### Exercise aim
Reproduce all of the data word for word.

### Record set

_ _ _ _ _ _ _

Lemma odb_write_never_raises o r e r' : odb_write o r ≠ Raise e r'.
Proof. unfold odb_write. by destruct (objects r !! hash_object o). Qed.

Lemma repo_getitem_Ok i r t r' :
  repo_getitem i r = Ok t r' → r' = r ∧ oid t = i ∧ stored r t.
Proof.
  unfold repo_getitem, stored. destruct (objects r !! i) eqn:E; [|done].
  by intros [= <- <-].
Qed.

Lemma repo_getitem_stored i o r :
  objects r !! i = Some o → repo_getitem i r = Ok (mkPy i o) r.
Proof. unfold repo_getitem. by intros ->. Qed.

Lemma TreeBuilder_Ok tree r tb r' :
  TreeBuilder tree r = Ok tb r' →
  r' = r ∧ match tree with None => tb = ∅ | Some t => obj t = Tree tb end.
Proof.
  destruct tree as [[i [d|es|c]]|]; simpl; try done; by intros [= <- <-].
Qed.


Lemma tb_insert_Ok tb name i m r tb' r' :
  tb_insert tb name i m r = Ok tb' r' →
  r' = r ∧ tb' = <[name := (i, m)]> tb ∧ valid_entry_name name = true.
Proof.
  unfold tb_insert. destruct (valid_entry_name name); [|done]. by intros [= <- <-].
Qed.



Lemma tb_get_Some tb name e :
  tb_get tb name = Some e ↔ ∃ i m, tb !! name = Some (i, m) ∧ e = mkEntry name i m.
Proof.
  unfold tb_get. destruct (tb !! name) as [[i m]|]; split.
  - intros [= <-]. eauto.
  - intros (? & ? & [= <- <-] & ->). done.
  - done.
  - by intros (? & ? & ? & _).
Qed.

_ _ _ _ _ _ _

### Written response
Lemma odb_write_never_raises o r e r' : odb_write o r ≠ Raise e r'.
Proof. unfold odb_write. by destruct (objects r !! hash_object o). Qed.

Lemma repo_getitem_Ok i r t r' :
  repo_getitem i r = Ok t r' → r' = r ∧ oid t = i ∧ stored r t.
Proof.
  unfold repo_getitem, stored. destruct (objects r !! i) eqn:E; [|done].
  by intros [= <- <-].
Qed.

Lemma repo_getitem_stored i o r :
  objects r !! i = Some o → repo_getitem i r = Ok (mkPy i o) r.
Proof. unfold repo_getitem. by intros ->. Qed.

Lemma TreeBuilder_Ok tree r tb r' :
  TreeBuilder tree r = Ok tb r' →
  r' = r ∧ match tree with None => tb = ∅ | Some t => obj t = Tree tb end.
Proof.
  destruct tree as [[i [d|es|c]]|]; simpl; try done; by intros [= <- <-].
Qed.


Lemma tb_insert_Ok tb name i m r tb' r' :
  tb_insert tb name i m r = Ok tb' r' →
  r' = r ∧ tb' = <[name := (i, m)]> tb ∧ valid_entry_name name = true.
Proof.
  unfold tb_insert. destruct (valid_entry_name name); [|done]. by intros [= <- <-].
Qed.



Lemma tb_get_Some tb name e :
  tb_get tb name = Some e ↔ ∃ i m, tb !! name = Some (i, m) ∧ e = mkEntry name i m.
Proof.
  unfold tb_get. destruct (tb !! name) as [[i m]|]; split.
  - intros [= <-]. eauto.
  - intros (? & ? & [= <- <-] & ->). done.
  - done.
  - by intros (? & ? & ? & _).
Qed.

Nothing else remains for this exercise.